In April, the Supreme Court heard arguments in the racial preference cases pitting the University of Michigan against white applicants to the undergraduate and law schools. But the most prominent schools discussed by the justices weren't in the university -- they were West Point and the other military academies.

 

Before the arguments, more than two dozen former senior military leaders filed a friend-of-the-court brief, arguing that a racially diverse officer corps was necessary to lead the nation's military forces and that, without race-conscious recruiting and admissions policies, the military academies would not be able to provide the officer corps required to ensure that the military was effective.

 

There are any number of reasons to doubt the fundamentally racist premise of this argument - that minority enlisted troops won't follow white officers and that the absence of minority officers would critically undermine the cohesiveness essential to military effectiveness.

 

For one thing, it's the indistinguishable mirror image of the argument that segregationists used in the 1940s to oppose integration of the armed forces -- that white enlisted troops wouldn't follow minority officers.

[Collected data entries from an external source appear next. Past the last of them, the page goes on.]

(** The check of the table: one statement and one fetch on a cursor of its
    own, closed on both exits. *)
Lemma check_table_spec (connection : conn) tr res :
  runs_to script_ev (check_table connection) tr res ->
  exists cur checks ok,
    tr = EvIndex (EvBench (EvCursor connection cur)) :: checks
         ++ [EvIndex (EvBench (EvCurClose cur))]
    /\ res = Returned ok
    /\ (if ok : bool
        then checks = [EvIndex (EvBench (EvExecute cur count_statement None));
                       EvFetchone cur None]
        else exists e,
          checks = [EvIndex (EvBench (EvExecute cur count_statement (Some e)))]
          \/ checks = [EvIndex (EvBench (EvExecute cur count_statement None));
                       EvFetchone cur (Some e)]).
Proof.
  unfold check_table. simpl. intros (cur & tr1 & -> & r & tr2 & -> & H).
  exists cur. destruct r as [e|]; simpl in H.
  - destruct H as (u & tr3 & -> & -> & ->).
    eexists [_], false. split; [reflexivity|]. split; [reflexivity|]. eauto.
  - destruct H as (r & tr3 & -> & H). destruct r as [e|]; simpl in H.
    + destruct H as (u & tr4 & -> & -> & ->).
      eexists [_; _], false. split; [reflexivity|]. split; [reflexivity|]. eauto.
    + destruct H as (u & tr4 & -> & -> & ->).
      eexists [_; _], true. split; [reflexivity|]. split; reflexivity.
Qed.

(** The summary makes no call: it prints all its rows or raises at the
    first that does not format. *)
Lemma summary_pure (all : all_results) :
  summary all = Ret tt \/ summary all = Raise ValueError \/ summary all = Raise TypeError.
Proof.
  induction all as [|[n rs] rest IH]; simpl; [auto|].
  assert (Hf : forall v : value time,
             format_float v = Ret tt \/ format_float v = Raise ValueError
             \/ format_float v = Raise TypeError).
  { intros [t|[p|]|s]; simpl; auto. }
  destruct rs as [rs|]; simpl; [|exact IH].
  destruct (bool_decide (rs = ∅)); simpl; [exact IH|].
  destruct (Hf (get_or_na rs "baseline_ms")) as [->|[->| ->]]; simpl; auto.
  destruct (Hf (get_or_na rs "indexed_ms")) as [->|[->| ->]]; simpl; auto.
  destruct (Hf (get_or_na rs "speedup")) as [->|[->| ->]]; simpl; auto.
Qed.

Definition is_conn_event (e : script_event) : bool :=
  match e with EvPgConnect _ | EvConnClose _ => true | _ => false end.

Lemma no_conn_event_in_tests (tr0 : list (index_event time)) :
  existsb is_conn_event (map EvIndex tr0) = false.
Proof. induction tr0; simpl; auto. Qed.

(** The events of the check of the table when it passes. *)
Definition table_checked (c : conn) (cur : cursor) : list script_event :=
  [EvIndex (EvBench (EvCursor c cur));
   EvIndex (EvBench (EvExecute cur count_statement None));
   EvFetchone cur None;
   EvIndex (EvBench (EvCurClose cur))].

Definition ev_commit (c : conn) (r : option pgerror) : script_event :=
  EvIndex (EvConnCommit c r).

Definition ev_rollback (c : conn) : script_event := EvDbRollback c.

(** How the script goes after the summary is reached with [all]. *)
Definition after_summary (all : all_results) (res : outcome (all_results * ending))
  : Prop :=
  (summary all = Ret tt /\ res = Returned (all, GoesOn))
  \/ (exists e, summary all = Raise e /\ res = Raised e
               /\ is_psycopg2_error e = false).

Lemma runs_to_summary (all : all_results) tr res :
  runs_to script_ev (lift_index (summary all) ;; Ret (all, GoesOn)) tr res ->
  tr = [] /\ after_summary all res.
Proof.
  unfold after_summary.
  destruct (summary_pure all) as [E|[E|E]]; rewrite E; simpl; intros [-> ->];
    split; eauto 6.
Qed.

Ltac trace_eq :=
  unfold table_checked, ev_commit, ev_rollback; simpl;
  rewrite ?app_nil_r; repeat rewrite <- app_assoc; simpl; reflexivity.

For another, it's based on the empirically unfounded supposition that racial animosity so animates our military that the absence of racial diversity would, in effect, foster mutiny.

 

In addition, this argument ignores the fact that racial preferences play a far smaller role at the military academies than at the university: An African-American is twice as likely to be admitted to West Point as a similarly situated white applicant; at Michigan the comparable figure is 174 times more likely.

 

But let's assume for the moment the retired generals and admirals are right (and current military leaders in the Pentagon disagree strongly with their retired colleagues). Let's stipulate that our military will be rendered ineffective if a racially diverse officer corps isn't provided. If one holds that to be true, then that would provide an arguable justification for the use of race-based preferences in creating an officer corps.

 

As the Supreme Court has said, "It is obvious and unarguable that no governmental interest is more compelling than the security of the nation." If the absence of minority officers threatened the government's ability to fulfill that mission then no one would doubt that racial preferences were an unfortunate necessity. In short, if the choice is between racial preferences and losing a war, the country should choose the former.

 

Contrast that interest with the diversity interest advanced by Michigan. Michigan justifies its efforts to seek a diverse student population because, in its view, the consideration of race offsets disadvantages in societal effects on student learning; all students learn better in a diverse school; and graduates of a diverse school are better prepared to become active participants in a pluralistic, democratic society.

 

The question presented to the Supreme Court then is whether such policy justifications are enough. In the language of the law, the question is whether Michigan's admissions policy is "narrowly tailored" (i.e., uses the least intrusive method) to serve a "compelling governmental interest" (i.e., a vital societal goal).

 

Surely the contrast between these two interests is instructive in ways that are not helpful to Michigan's system of racial quasi-quotas. No matter how highly one values the sociological benefits of student participation in a diverse school population, they pale to a wan shade of gray when contrasted with the interest in national security. The mission of West Point is much different from the mission of Michigan. As Peter Kirsanow of the U.S. Commission on Civil Rights has observed, a well-rounded communications major is a laudable goal, but it's hardly on the same level as producing an effective military.

 

The university's interest pales even further if, as Professor Stanley Rothman recently demonstrated in a study for the International Journal of Public Opinion, a diverse student body does not actually improve students' perceptions of educational quality or ease racial tensions on campus. If the means does not even achieve the end that justifies it, then the means are hardly worth supporting.

 

Many have come to doubt whether achieving a diverse student body is a sufficiently compelling policy justification for explicitly taking race into account. If "in order to get beyond race we must first take account of race," the cure may be worse than the disease. As Justice Antonia Scalia has written, "The difficulty of overcoming the effects of past discrimination is as nothing compared with the difficulty of eradicating from our society the source of those effects, which is the tendency -- fatal to a nation such as ours -- to classify and judge men and women on the basis of their country of origin or the color of their skin."

 

Or, as the late legal history professor Alexander Bickel once wrote, "The lesson of the great decisions of the Supreme Court and the lesson of contemporary history have been the same for at least a generation: Discrimination on the basis of race is illegal, immoral, unconstitutional, inherently wrong and destructive of democratic society."

 

More than 100 years ago, the court in one of its most tragic decisions approved the concept of "separate but equal" public accommodations for different races. In dissent, Justice John Harlan stated a truism: "Our Constitution is color-blind and neither knows nor tolerates classes among citizens." It takes a powerful, compelling reason to ignore that lesson. Even if the military academies' needs are compelling, Michigan's, by comparison, are not.

 

Paul Rosenzweig is senior legal research fellow in the Center for Legal and Judicial Studies at The Heritage Foundation and adjunct professor of law at George Mason University.